Since hepatitis C affects 150 million people or more worldwide and the disease can result in life-threatening liver failure, it's little wonder that drugmakers like Gilead Sciences were eager to deliver a better alternative.

Sovaldi, which won FDA approval in December 2013, is an oral treatment that can be taken once daily for 12 weeks. It delivers cure rates north of 90% and in many cases removes the need to take peginterferon simultaneously. Harvoni won approval for use in genotype 1 patients -- the most common variation of the disease -- in October 2014. Like Sovaldi, it's taken once-daily; however, roughly 45% of patients can take the drug for just eight weeks, rather than 12 weeks, and Harvoni removes the need for both peginterferon and ribavirin -- a big improvement for patients.

In the wings
The sheer size of the patient population has prompted other drugmakers to develop therapies that they hope can trump Sovaldi and Harvoni. Achillion Pharmaceuticals' clinical stage pipeline is among the more intriguing of these potential competitors.

Achillion Pharmaceuticals' most advanced hepatitis C drug is ACH-3102, which is in phase 2 trials to evaluate its safety and dosing regimen. So far, results from its trials are impressive.

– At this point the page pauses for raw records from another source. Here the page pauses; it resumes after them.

Definition set_variable_param_value (obj : pyv) (path : string) (value : pyv) : res pyv :=
  if truthy path then
    let keys := py_split "." path in
    match obj with
    | PDict d => Ok (PDict (set_keys (List.last keys "") value keys d))
    | _ => Err exn_type
    end
  else Ok value.

Definition set_variable_value (c : Canvas) (exp : string) (value : pyv) : res Canvas :=
  let exp := strip_braces exp in
  if negb (py_in "@" exp) then Ok (set_globals (dict_set exp value (cv_globals c)) c)
  else
    '(cpn_id, var_nm) ← split_at exp;
    match component_of c cpn_id with
    | None => Err (no_variable cpn_id var_nm)
    | Some o =>
        let '(root_key, rest) := split_dot var_nm in
        if truthy rest then
          let root_val := output o root_key in
          v ← set_variable_param_value (if py_bool root_val then root_val else PDict []) rest value;
          Ok (put cpn_id (set_output root_key v o) c)
        else Ok (put cpn_id (set_output root_key value o) c)
    end.

Definition is_reff (c : Canvas) (exp : string) : bool :=
  let exp := py_strip_char "}" (py_strip_char "{" exp) in
  if negb (py_in "@" exp) then bool_decide (is_Some (dict_get exp (cv_globals c)))
  else match py_split "@" exp with
       | [a; _] => bool_decide (is_Some (component_of c a))
       | _ => false
       end.

(** A stream of a component is an asynchronous generator: a [for] loop over it is a
    [TypeError]. *)
Definition value_text (v : pyv) : res string :=
  match v with
  | PNone => Ok ""
  | PStr s => Ok s
  | _ => if is_partial v then Err exn_type else dumps v
  end.

(** [f] of every reference in place of it *)
Definition subst_refs (b : bool) (f : string → res string) (text : string) : res string :=
  let '(l, tail) := finditer (variable_ref_patt b) (codes text) in
  parts ← res_mapM (λ m, r ← f (of_codes m.2); Ok (m.1.1 ++ codes r)) l;
  Ok (of_codes (concat parts ++ tail)).

Definition get_value_with_variable (c : Canvas) (value : string) : res string :=
  subst_refs false (λ key, v ← get_variable_value c key; value_text v) value.

(** The references of a text, in its order *)
Definition refs_of_text (b : bool) (txt : string) : list string :=
  (λ m, of_codes m.2) <$> (finditer (variable_ref_patt b) (codes txt)).1.

Definition get_input_elements_from_text (c : Canvas) (txt : string) : res (list (string * fields)) :=
  foldl (λ acc exp,
      r ← acc;
      '(cpn_id, var_nm) ← (if py_in "@" exp then split_at exp else Ok ("", exp));
      v ← get_variable_value c exp;
      retrieval ← (if truthy cpn_id then get_variable_value c (cpn_id +:+ "@_references") else Ok PNone);
      let name := if truthy cpn_id then get_component_name c cpn_id +:+ "@" +:+ var_nm else exp in
      Ok (dict_set exp [("name", PStr name); ("value", v); ("_retrieval", retrieval);
                        ("_cpn_id", PStr cpn_id)] r))
    (Ok []) (refs_of_text true txt).

(** The texts of a component that refer to variables: [None] for a component whose
    inputs are those of its parameters *)
Definition prompt_texts (o : Cpn) : res (list string) :=
  sys ← as_str (param "sys_prompt" o);
  match param "prompts" o with
  | PStr p => Ok [sys; p]
  | ps => l ← as_iter ps; us ← res_mapM (λ p, x ← item "content" p; as_str x) l; Ok (sys :: us)
  end.

Definition input_texts (o : Cpn) : option (res (list string)) :=
  let name := cp_component_name o in
  if decide (name = "Message") then
    Some (l ← as_strs (param "content" o); Ok [py_join "" l])
  else if decide (name = "StringTransform") then Some (s ← as_str (param "script" o); Ok [s])
  else if decide (name = "Categorize") then
    Some (q ← as_str (if py_bool (param "query" o) then param "query" o else PStr "sys.query");
          Ok ["{" +:+ q +:+ "}"])
  else if decide (name = "LLM" ∨ name = "Agent") then Some (prompt_texts o)
  else None.

Definition get_input_elements (c : Canvas) (o : Cpn) : res (list (string * fields)) :=
  match input_texts o with
  | None => Ok (cp_inputs o)
  | Some texts =>
      l ← texts;
      foldl (λ acc t, r ← acc; d ← get_input_elements_from_text c t;
                      Ok (foldl (λ r kv, dict_set kv.1 kv.2 r) r d)) (Ok []) l
  end.

(** [get_input()]: the inputs that are attributes of the parameters, and the component
    with the values it was given *)
Definition get_input (c : Canvas) (o : Cpn) : res (fields * Cpn) :=
  els ← get_input_elements c o;
  foldl (λ acc kv,
      '(r, o) ← acc;
      let v := get_param o kv.1 in
      match v with
      | PNone => Ok (r, o)
      | _ =>
          v ← match v with
              | PStr s => if is_reff c s then get_variable_value c s else Ok v
              | _ => Ok v
              end;
          let o := set_input_value kv.1 v o in
          Ok (dict_set kv.1 (get_input_value o kv.1) r, o)
      end) (Ok ([], o)) els.

Definition get_input_values (c : Canvas) (o : Cpn) : res pyv :=
  let debug := param "debug_inputs" o in
  if py_bool debug then Ok debug
  else els ← get_input_elements c o;
       Ok (PDict ((λ kv, (kv.1, get_input_value o kv.1)) <$> els)).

Last fall, the company reported that 100% of HCV patients in a small trial were functionally cured of the disease after taking a combination of Sovaldi and ACH-3102 for eight weeks. In February, the company also reported that the Sovaldi-plus-ACH-3102 couplet cured 100% of patients after just six weeks of therapy. Currently, the company is studying a four-week trial of the combination, which, if successful, would mark a halving of Harvoni's shortest treatment regimen.

The success of ACH-3102 suggests that it could be a better drug than ledipasvir, and that opens up the potential for ACH-3102 to be paired up with other Sovaldi alternatives. Achillion Pharmaceuticals hopes that its own in-house option, ACH-3422, can prove to be just as potent as Sovaldi, and if it is, that it can achieve similar short-duration cure rates when paired up with ACH-3102.

Research is ongoing into Achillion Pharmaceuticals' home-grown HCV therapy, so investors will have to wait until later this year to see if it delivers similar cure rates. If it does, it could potentially threaten Gilead Sciences' dominance.

Looking ahead
Although Achillion Pharmaceuticals' mash-up is intriguing and could eventually dent Gilead Sciences' market share, investors should recognize that it could be years before an Achillion Pharmaceuticals-based therapy reaches the market -- if it ever does.

So far, Achillion Pharmaceuticals' ACH-3102 studies involve only a dozen patients, and that's far too few patients to draw a definitive conclusion on the drug's efficacy. Also, there's little data (yet) suggesting that ACH-3422 will prove to deliver cure rates equivalent to Sovaldi's. Finally, investors should also remember that Gilead Sciences isn't going to yield its market share easily. Gilead Sciences is developing its own next generation HCV therapies that could end up relegating Achillion Pharmaceuticals to a bit player, or worse. For that reason, I'd say Gilead Sciences' market share isn't at risk anytime soon, and Achillion Pharmaceuticals remains a pretty risky bet.